La Stampa, 10 novembre 2014
A Pechino, traffico a targhe alterne, scuole, aziende, fabbriche e forni crematori chiusi. Inoltre è vietato cucinare l’anatra arrosto o bruciare le offerte per i morti. Tutto per avere il cielo blu per un giorno, quando i 21 capi di stato atterreranno per l’Apec dei Paesi dell’Asia/Pacifico. I cinesi vanno in vacanza forzata per non inquinare
Il colore del cielo è quello desiderato: «blu Apec», come è stato soprannominato dai pechinesi lo sforzo massiccio in cui si è impegnato il governo cinese per presentarsi al mondo con un’aria più respirabile in occasione del summit del gruppo di Cooperazione Economica dell’Asia-Pacifico. Crudeltà della sorte, però, l’analisi dell’aria resta implacabile, e riporta una concentrazione di micro particelle PM25 superiore a 104, valore per cui respirare continua a essere considerato «malsano» secondo gli standard dell’Organizzazione Mondiale della Salute.
E sì che le misure adottate per purificare il cielo e non far sfigurare Pechino di fronte ai 21 capi di Stato in arrivo – fra cui Obama e il primo ministro giapponese Abe – non hanno lasciato nulla al caso: per limitare il traffico nelle strade cittadine sono state temporaneamente chiuse scuole e aziende (anche se quest’inaspettata vacanza verrà fatta scontare con fine settimana lavorativi per il resto del mese di novembre). Le auto possono circolare solo a targhe alterne, ma tutto ciò che si poteva chiudere è stato chiuso: i crematori hanno l’ordine di non operare fino al giorno in cui i leader mondiali non saranno ripartiti, e anche la tradizione di bruciare offerte per i morti di fronte alle tombe è stata temporaneamente sospesa, così come sono state imposte restrizioni su chi brucia incenso nei templi.

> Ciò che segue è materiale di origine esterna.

Lemma strip_blank (s : pystr) :
  forallb isspace s = true -> strip s = [].
Proof.
  intros H. unfold strip.
  rewrite <- (app_nil_r s), lstrip_spaces by assumption. reflexivity.
Qed.

End CleanerKeeps.

(** X1.  The cleaner only removes text: what it returns is a contiguous
    part of the completion, and so never longer than it. *)
Theorem clean_content_part_of_completion (raw : pystr) :
  part_of (clean_content raw) raw
  /\ List.length (clean_content raw) <= List.length raw.
Proof.
  assert (H : part_of (clean_content raw) raw).
  { rewrite clean_content_unfold. cbv zeta.
    eapply part_of_trans; [apply strip_part_of|].
    eapply part_of_trans;
      [|eapply part_of_trans;
         [|eapply part_of_trans; [|apply strip_part_of]]].
    - destruct (endswith _ fence);
        [apply slice_to_minus_part_of | apply part_of_refl].
    - destruct (startswith _ fence);
        [apply slice_from_part_of | apply part_of_refl].
    - destruct (startswith _ fence_json);
        [apply slice_from_part_of | apply part_of_refl]. }
  split; [exact H | now apply part_of_length].
Qed.

(** X2.  What the cleaner hands to the decoder never starts or ends with
    whitespace. *)
Theorem clean_content_has_no_outer_whitespace (raw : pystr) :
  (forall c t, clean_content raw = c :: t -> isspace c = false)
  /\ (forall t d, clean_content raw = t ++ [d] -> isspace d = false).
Proof.
  rewrite clean_content_unfold. cbv zeta. split.
  - intros c t. apply strip_head.
  - intros t d. apply strip_last.
Qed.

(** X3.  Whitespace before and after the completion has no effect on the
    cleaned text. *)
Theorem clean_content_ignores_outer_whitespace (before raw after : pystr) :
  forallb isspace before = true ->
  forallb isspace after = true ->
  clean_content (before ++ raw ++ after) = clean_content raw.
Proof.
  intros Hb Ha. rewrite !clean_content_unfold. cbv zeta.
  now rewrite (strip_surrounded before raw after Hb Ha).
Qed.
(* ===================================================================== *)
(* Trivia-Genius: the GenAI Learning Games API (main.py)                 *)
(*                                                                       *)
(* A shallow embedding of the FastAPI service: module start-up, the two  *)
(* request handlers with their try/except ladders, and the routing layer *)
(* (query default, request-body validation, HTTPException rendering).    *)
(* ===================================================================== *)

From Stdlib Require Import ZArith NArith Ascii String List DecimalString.
From stdpp Require Import base option list gmap.

Local Open Scope Z_scope.

(* --------------------------------------------------------------------- *)
(* Python str: a sequence of Unicode code points                         *)
(* --------------------------------------------------------------------- *)

Module PyStr.

(** A Python [str] is a sequence of code points; a literal of the
    source that is pure ASCII is written [lit "..."]. *)
Abbreviation char := N (only parsing).
Abbreviation str := (list N) (only parsing).

Definition lit (s : string) : str :=
  List.map N_of_ascii (list_ascii_of_string s).

(** [str.isspace] on one code point (CPython's _PyUnicode_IsWhitespace). *)
Definition isspace (c : char) : bool :=
  ((9 <=? c) && (c <=? 13))%N
  || ((28 <=? c) && (c <=? 32))%N
  || (c =? 133)%N || (c =? 160)%N || (c =? 5760)%N
  || ((8192 <=? c) && (c <=? 8202))%N
  || (c =? 8232)%N || (c =? 8233)%N || (c =? 8239)%N
  || (c =? 8287)%N || (c =? 12288)%N.

Fixpoint lstrip (s : str) : str :=
  match s with
  | [] => []
  | c :: s' => if isspace c then lstrip s' else s
  end.

Definition rstrip (s : str) : str := reverse (lstrip (reverse s)).

(** [s.strip()] with no argument. *)
Definition strip (s : str) : str := rstrip (lstrip s).

(** Truthiness of an optional string: [None] and [""] are falsy. *)
Definition truthy (o : option str) : bool :=
  match o with
  | None => false
  | Some [] => false
  | Some (_ :: _) => true
  end.

(** No white space at either end. *)
Definition trimmed (s : str) : Prop :=
  (forall c, head s = Some c -> isspace c = false)
  /\ (forall c, last s = Some c -> isspace c = false).

(** [sub in s]. *)
Definition contains (s sub : str) : Prop :=
  exists pre post, s = pre ++ sub ++ post.

End PyStr.
Import PyStr.

(* --------------------------------------------------------------------- *)
(* Exceptions and the handler monad                                      *)
(* --------------------------------------------------------------------- *)

(** The instances of [Exception] that can be in flight in main.py.
    [ResourceExhausted] and [InvalidArgument] are the errors of
    google.api_core.exceptions that the client library raises when the
    provider reports an exceeded quota or rate limit (HTTP 429) and a
    malformed request (HTTP 400). [AttributeError] is what a failed
    attribute lookup raises. [OtherException] stands for every other
    subclass of [Exception] (ValueError, a transport error, a blocked
    response, ...). Each carries what [str(e)] shows. *)
Inductive exn : Type :=
| ResourceExhausted (msg : list N)
| InvalidArgument (msg : list N)
| HTTPException (status_code : Z) (detail : list N)
| AttributeError (msg : list N)
| OtherException (msg : list N).

Inductive result (A : Type) : Type :=
| Ok (a : A)
| Raise (e : exn).
Arguments Ok {A} a.
Arguments Raise {A} e.

(** One call of [GenerativeModel(model).generate_content(prompt)]. *)
Record call := Call { call_model : list N; call_prompt : list N }.

(** A computation that may raise and that logs the provider calls it
    makes, in order. *)
Definition M (A : Type) : Type := list call -> result A * list call.

Definition ret {A} (a : A) : M A := fun log => (Ok a, log).

Definition bind {A B} (m : M A) (k : A -> M B) : M B :=
  fun log =>
    match m log with
    | (Ok a, log') => k a log'
    | (Raise e, log') => (Raise e, log')
    end.

Definition raise {A} (e : exn) : M A := fun log => (Raise e, log).

(** One [except <class expression> as e: <handler>] clause. The class
    expression is evaluated only once an exception is in flight; it gives
    the class, as the test [isinstance(e, class)], or raises itself. *)
Definition except_clause (A : Type) : Type :=
  (M (exn -> bool) * (exn -> M A))%type.

(** The search for a handler of [e] down the clauses of a [try]: a class
    expression that raises ends the search and its exception goes on
    instead of [e]; with no clause left, [e] goes on. *)
Fixpoint dispatch {A} (e : exn) (clauses : list (except_clause A)) : M A :=
  match clauses with
  | [] => raise e
  | (class, handler) :: clauses' =>
      fun log =>
        match class log with
        | (Ok isinstance, log') =>
            if isinstance e then handler e log'
            else dispatch e clauses' log'
        | (Raise e', log') => (Raise e', log')
        end
  end.

(** [try: m  except c1 as e: h1  except c2 as e: h2 ...] *)
Definition try_except {A} (m : M A) (clauses : list (except_clause A))
    : M A :=
  fun log =>
    match m log with
    | (Ok a, log') => (Ok a, log')
    | (Raise e, log') => dispatch e clauses log'
    end.

(** The class [Exception]: every exception modelled here is one. *)
Definition Exception : M (exn -> bool) := ret (fun _ => true).

(** [genai.types.<attr>] for the two attributes main.py asks for,
    RateLimitError and RequestError: google.generativeai.types defines
    neither, so the lookup raises AttributeError. *)
Definition genai_types_getattr (attr : str) : M (exn -> bool) :=
  raise (AttributeError
           (lit "module 'google.generativeai.types' has no attribute '"
            ++ attr ++ lit "'")).

Declare Scope py_scope.
Delimit Scope py_scope with py.
Notation "x <- m ;; k" := (bind m (fun x => k))
  (at level 100, m at next level, right associativity) : py_scope.
Local Open Scope py_scope.

(** The provider, as main.py consumes it: building the model object,
    [generate_content] and reading [response.text] give a text or raise. *)
Definition provider : Type := list N -> list N -> result (list N).

Definition generate_content (gen : provider) (model prompt : str) : M str :=
  fun log => (gen model prompt, log ++ [Call model prompt]).

(* --------------------------------------------------------------------- *)
(* JSON values, responses                                                *)
(* --------------------------------------------------------------------- *)

(** A member of a JSON request body; [JCompound] is an array or an
    object, whose contents play no part here. *)
Inductive json : Type :=
| JNull
| JBool (b : bool)
| JNumber (z : Z)
| JString (s : list N)
| JCompound.

(** What a response carries: a flat JSON object of strings (a handler's
    dict, or [{"detail": d}] for an HTTPException), FastAPI's
    request-validation report (one location per rejected field), or the
    plain text of the server's own error page. *)
Inductive body : Type :=
| JsonDict (d : gmap (list N) (list N))
| ValidationErrors (locs : list (list (list N)))
| PlainText (t : list N).

Record Response := { status : Z; content : body }.

(** FastAPI's rendering of what a handler returned or raised. *)
Definition respond (r : result (gmap (list N) (list N))) : Response :=
  match r with
  | Ok d => {| status := 200; content := JsonDict d |}
  | Raise (HTTPException s d) =>
      {| status := s; content := JsonDict {[ lit "detail" := d ]} |}
  | Raise _ =>
      {| status := 500; content := PlainText (lit "Internal Server Error") |}
  end.

(** Serving one request: the handler runs from an empty call log. *)
Definition serve (m : M (gmap (list N) (list N))) : Response * list call :=
  let (r, log) := m [] in (respond r, log).

(** [str(e)] of an HTTPException in current Starlette:
    f"{status_code}: {detail}". *)
Definition decimal (z : Z) : str :=
  lit (NilZero.string_of_int (Z.to_int z)).

Definition starlette_str (status_code : Z) (detail : str) : str :=
  decimal status_code ++ lit ": " ++ detail.

(** pydantic's [str] field validation when only JSON strings pass. *)
Definition str_strict (v : json) : option str :=
  match v with
  | JString s => Some s
  | _ => None
  end.

(* --------------------------------------------------------------------- *)
(* main.py                                                               *)
(* --------------------------------------------------------------------- *)

(** An entry of [genai.list_models()]. *)
Record Model := { name : list N }.

(** The module globals the handlers read. *)
Record Globals := {
  GENAI_API_KEY : option (list N);
  available_models : list (list N)
}.

(** The cross mark that opens the start-up error message. *)
Definition cross_mark : str := [10060%N].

Ma anche per i vivi le cose non sono più semplici: i ristoranti di anatra arrosto – uno dei piatti più noti della cucina di Pechino – hanno avuto l’ordine di chiudere i battenti, e multe pesanti attendono i distratti che proveranno a cuocere imperterriti i loro animali allo spiedo. Inoltre, per non correre il rischio che i venti spazzino via tutti questi sforzi, il governo ha esteso le restrizioni che rallentano la vita nella capitale anche alle regioni circostanti, in un ampio arco che comprende Tianjin e la Mongolia Interna, nonché l’industriale Hubei. I camion possono entrare a Pechino solo per tre ore durante la notte e per incoraggiare i 21 milioni di abitanti della capitale a lasciare la città per qualche giorno le agenzie di viaggio sono state incentivate a fare sconti. Il meeting dei capi di Stato non è nemmeno nella capitale stessa, ma presso il lago di Yanqi, a 50 chilometri da Pechino, in una zona montuosa dall’aria decisamente più fresca rispetto a quella di città.

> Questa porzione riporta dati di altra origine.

(** X18. On an input with a positive sequence length, every row of
    the edgeset table that [simplify] returns covers a non-empty
    interval that ends within the genome:
    [left < right <= sequence_length]. *)
Theorem simplify_edgesets_within_genome :
  forall fuel ts sample t s,
    0 < sequence_length ts ->
    simplify fuel ts sample = Ok (t, s) ->
    Forall (row_valid (sequence_length ts)) (edgesets t).
Proof.
  intros fuel ts sample t s Hpos Hs.
  apply simplify_inv in Hs as (s0 & u & s1 & Hi & Hl & Hf).
  destruct (init_Inv _ _ _ Hpos Hi) as [Hinv Em].
  assert (HP : rows_ok (sequence_length ts) s0).
  { apply init_inv in Hi as (u0 & s2 & Hi & ->).
    apply init_samples_tables in Hi
      as (G1 & G2 & G3 & G4 & G5 & G6 & G7 & G8 & G9 & rows & G10 & G11).
    simpl in *. unfold rows_ok, emitted. simpl.
    rewrite G4, G5, G6. simpl. split; [reflexivity|]. split; [constructor|].
    rewrite lookup_insert_eq. eauto. }
  apply (rows_main_loop _ _ _ _ _ _ Hinv HP) in Hl.
  apply finalise_inv in Hf as (last & st & mt & El & -> & _ & ->). simpl.
  destruct Hl as (_ & HR & _). unfold emitted in HR.
  rewrite El in HR. exact HR.
Qed.

Lemma simplify_edgesets_within_genome_witness :
  exists t s,
    simplify 50 (ts_two_sites no_allele) [0; 1]%nat = Ok (t, s) /\
    edgesets t <> [] /\
    Forall (row_valid (sequence_length (ts_two_sites no_allele))) (edgesets t).
Proof.
  destruct (simplify 50 (ts_two_sites no_allele) [0; 1]%nat) as [[t s]|e|] eqn:E;
    [|vm_compute in E; discriminate..].
  exists t, s. split; [reflexivity|]. split.
  - vm_compute in E. injection E as <- _. discriminate.
  - refine (simplify_edgesets_within_genome _ _ _ _ _ _ E). simpl. lia.
Defined.

(** ** The order of the edgeset rows *)

Lemma node_time_app tbl rows u t :
  node_time tbl u = Some t -> node_time (tbl ++ rows) u = Some t.
Proof.
  unfold node_time. destruct (tbl !! u) as [row|] eqn:E; [|discriminate].
  rewrite (lookup_app_l_Some _ _ _ _ E). auto.
Qed.

Lemma parent_times_app tbl extra rows times :
  parent_times tbl rows times -> parent_times (tbl ++ extra) rows times.
Proof.
  unfold parent_times. intros HT. eapply Forall2_impl; [exact HT|].
  intros row tm. apply node_time_app.
Qed.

Il tema ambientale, del resto, era già sull’agenda dell’incontro, dato che il summit per la cooperazione economica non può ignorare uno degli effetti collaterali del rapidissimo sviluppo industriale della Cina. Il Presidente Xi Jinping, il cui titolo principale è quello di Segretario Generale del Partito, nel discorso di chiusura degli incontri preliminari, domenica mattina, ha espresso il desiderio di realizzare un «sogno per l’Asia-Pacifico», estendendo così il suo slogan preferito del «sogno cinese» (che sarebbe un sogno fatto di sviluppo e dell’intensificarsi degli scambi nella regione), al tema dell’ambiente.

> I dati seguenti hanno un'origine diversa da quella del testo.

(** A status that only moves to itself is kept along every run. *)
Lemma run_keeps_status (s : Status) :
  (forall b, status_move s b = true -> b = s) ->
  forall es w id j,
    Inv w -> get_download id (db w) = Some j -> status j = s ->
    exists j', get_download id (db (run cfg w es)) = Some j' /\ status j' = s.
Proof.
  intros Hs. induction es as [|e es IH]; intros w id j I Hj Hsj.
  - exists j. now split.
  - rewrite run_cons.
    destruct (step_moves w e I id j Hj) as (j1 & Hj1 & Hm).
    rewrite Hsj in Hm. apply Hs in Hm.
    eapply IH; [apply Inv_step, I | exact Hj1 | exact Hm].
Qed.
End Runs.

(** ** The jobs in flight *)

Lemma update_where_id_In id f rows r' :
  In r' (update_where_id id f rows) ->
  exists r, In r rows /\ ((download_id r <> id /\ r' = r) \/ (download_id r = id /\ r' = f r)).
Proof.
  unfold update_where_id. intros H. apply in_map_iff in H as (r & Hr & Hin).
  exists r. split; [exact Hin|].
  destruct (download_id r =? id) eqn:E.
  - apply Z.eqb_eq in E. right. now split.
  - apply Z.eqb_neq in E. left. now split.
Qed.

Lemma effect_in_flight w w' :
  Inv w -> only_worker_in_flight w -> effect w w' -> only_worker_in_flight w'.
Proof.
  intros I F E r' Hin' Hfl.
  destruct E as [Hr Hq Hwk Hl | uid url title fmt now Hd Hwk Hl
                | id p speed eta Hd Hwk Hl
                | download s err now Hw Hin Hs Hd Hk Hl
                | download s path size err now Hw Hs Hd Hwk Hl
                | download now Hg Hs Hd Hwk Hl].
  - rewrite Hr in Hin'. rewrite Hwk. now apply F.
  - rewrite Hd in Hin'. simpl in Hin'. apply in_app_iff in Hin' as [Hin'|[<-|[]]].
    + rewrite Hwk. now apply F.
    + discriminate Hfl.
  - rewrite Hd in Hin'. simpl in Hin'.
    apply update_where_id_In in Hin' as (r & Hin & [[_ ->]|[_ ->]]);
      simpl in *; rewrite Hwk; now apply F.
  - rewrite Hd in Hin'. simpl in Hin'.
    apply update_where_id_In in Hin' as (r & Hinr & [[_ ->]|[Hid ->]]).
    + destruct (F r Hinr Hfl) as (d & Hd' & _). congruence.
    + simpl in Hfl. destruct Hk as [[-> Hk]|[-> Hk]]; [|discriminate Hfl].
      exists download. split; [exact Hk|]. simpl. now rewrite Hid.
  - rewrite Hd in Hin'. simpl in Hin'.
    apply update_where_id_In in Hin' as (r & Hinr & [[Hne ->]|[_ ->]]).
    + destruct (F r Hinr Hfl) as (d & Hd' & Hid). congruence.
    + simpl in Hfl. destruct Hs as [-> | ->]; discriminate Hfl.
  - rewrite Hd in Hin'. simpl in Hin'.
    apply update_where_id_In in Hin' as (r & Hinr & [[_ ->]|[_ ->]]).
    + rewrite Hwk. now apply F.
    + discriminate Hfl.
Qed.

Lemma run_in_flight cfg es : only_worker_in_flight (run cfg initial_world es).
Proof.
  assert (G : forall es w, Inv w -> only_worker_in_flight w ->
                           only_worker_in_flight (run cfg w es)).
  { clear es. induction es as [|e es IH]; intros w I F; [exact F|].
    rewrite run_cons. apply IH; [apply Inv_step, I|].
    eapply effect_in_flight; [exact I | exact F | apply step_effect]. }
  apply G; [apply Inv_initial|]. intros r [].
Qed.

Lemma at_most_one_with_key (P : Job -> bool) (c : Z) rows :
  NoDup (List.map download_id rows) ->
  (forall r, In r rows -> P r = true -> download_id r = c) ->
  (List.length (List.filter P rows) <= 1)%nat.
Proof.
  induction rows as [|r rows IH]; simpl; intros Hn Hc; [lia|].
  apply NoDup_cons in Hn as [Hnotin Hn].
  destruct (P r) eqn:E; [|apply IH; auto].
  assert (Hnone : List.filter P rows = []).
  { destruct (List.filter P rows) as [|r2 l] eqn:Ef; [reflexivity|]. exfalso.
    assert (Hin2 : In r2 (List.filter P rows)) by (rewrite Ef; now left).
    apply filter_In in Hin2 as [Hin2 HP2].
    apply Hnotin. rewrite (Hc r (or_introl eq_refl) E), <- (Hc r2 (or_intror Hin2) HP2).
    apply list_elem_of_In, in_map, Hin2. }
  rewrite Hnone. simpl. lia.
Qed.

(** The part of the cap that does hold: the worker runs the executor
    itself, so in every reachable state at most one job is downloading or
    converting, whatever the configured cap. *)
Lemma in_flight_at_most_one (cfg : Config) (es : list Event) :
  (List.length (List.filter (fun r => in_flight (status r))
                  (downloads (db (run cfg initial_world es)))) <= 1)%nat.
Proof.
  pose proof (run_in_flight cfg es) as F.
  pose proof (Inv_run cfg initial_world es Inv_initial) as I.
  destruct (inv_keys _ I) as [Hn _].
  destruct (worker_job (run cfg initial_world es)) as [d|] eqn:Hw.
  - apply (at_most_one_with_key _ (download_id d)); [exact Hn|].
    intros r Hin Hfl. destruct (F r Hin Hfl) as (d' & Hd' & Hid). congruence.
  - apply (at_most_one_with_key _ 0); [exact Hn|].
    intros r Hin Hfl. destruct (F r Hin Hfl) as (d' & Hd' & _). congruence.
Qed.

(** No row ever has the status converting: the program writes this value
    nowhere. *)
Lemma never_converting (cfg : Config) (es : list Event) (r : Job) :
  In r (downloads (db (run cfg initial_world es))) -> status r <> converting.
Proof.
  intros Hin Hc.
  pose proof (run_in_flight cfg es) as F.
  pose proof (Inv_run cfg initial_world es Inv_initial) as I.
  destruct (F r Hin) as (d & Hd & Hid); [now rewrite Hc|].
  destruct (inv_worker _ I d Hd) as (j & Hj & Hs).
  rewrite Hid, (get_download_unique _ _ (inv_keys _ I) Hin) in Hj.
  inversion Hj; subst j. congruence.
Qed.

(** ** The result cache while the row is still completed *)

Lemma opt_text_ltb_false_leb a b :
  opt_text_ltb (Some a) (Some b) = false <-> String.leb b a = true.
Proof.
  simpl. unfold String.ltb, String.leb. rewrite (String.compare_antisym b a).
  destruct (String.compare a b); simpl; split; congruence.
Qed.

Lemma not_older_refl r : not_older r r.
Proof.
  unfold not_older. destruct (completed_at r) as [a|]; [|reflexivity].
  apply opt_text_ltb_false_leb, string_leb_refl.
Qed.

Lemma not_older_step b r r' :
  opt_text_ltb (completed_at b) (completed_at r) = true ->
  not_older b r' -> not_older r r'.
Proof.
  unfold not_older.
  destruct (completed_at b) as [x|], (completed_at r) as [y|], (completed_at r') as [z|];
    try reflexivity; try discriminate; intros H1 H2.
  apply opt_text_ltb_false_leb. apply opt_text_ltb_false_leb in H2.
  eapply string_leb_trans; [exact H2|].
  simpl in H1. unfold String.ltb in H1. unfold String.leb.
  destruct (String.compare x y); congruence.
Qed.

Lo slogan è volutamente ambiguo: i Paesi che si danno appuntamento all’Apec sono un gruppo eterogeneo, con molte questioni spinose aperte. Molti vicini della Cina hanno dispute territoriali con il gigante asiatico, ma il vertice Apec se non altro porterà al primo incontro fra il premier giapponese Abe e il leader cinese Xi Jinping, nella speranza che questo possa portare a una distensione nelle relazioni fra Pechino e Tokyo. Inoltre, ci sarà l’incontro con Obama, che arriva in Asia con ancora in volto i lividi della batosta elettorale della settimana scorsa: proprio per questo l’amministrazione americana sembra determinata a portare a casa almeno un accordo positivo con Pechino. E in nome del «blu Apec», gli sforzi si concentrano sul tentativo di diminuire le emissioni di veleni scaricate dalla Cina nel mare, nella terra e nell’aria: gli Stati Uniti, infatti, dopo anni di brontolii, avrebbero finalmente deciso di mettere a disposizione la tecnologia americana per gli sforzi ambientali cinesi, riuscendo a convincere la Cina a sottomettersi a dei limiti sulle emissioni di carbonio. Sembra poco. Ma per Obama e per i cieli cinesi, oltre che per i polmoni del mondo intero, anche poco è meglio di niente.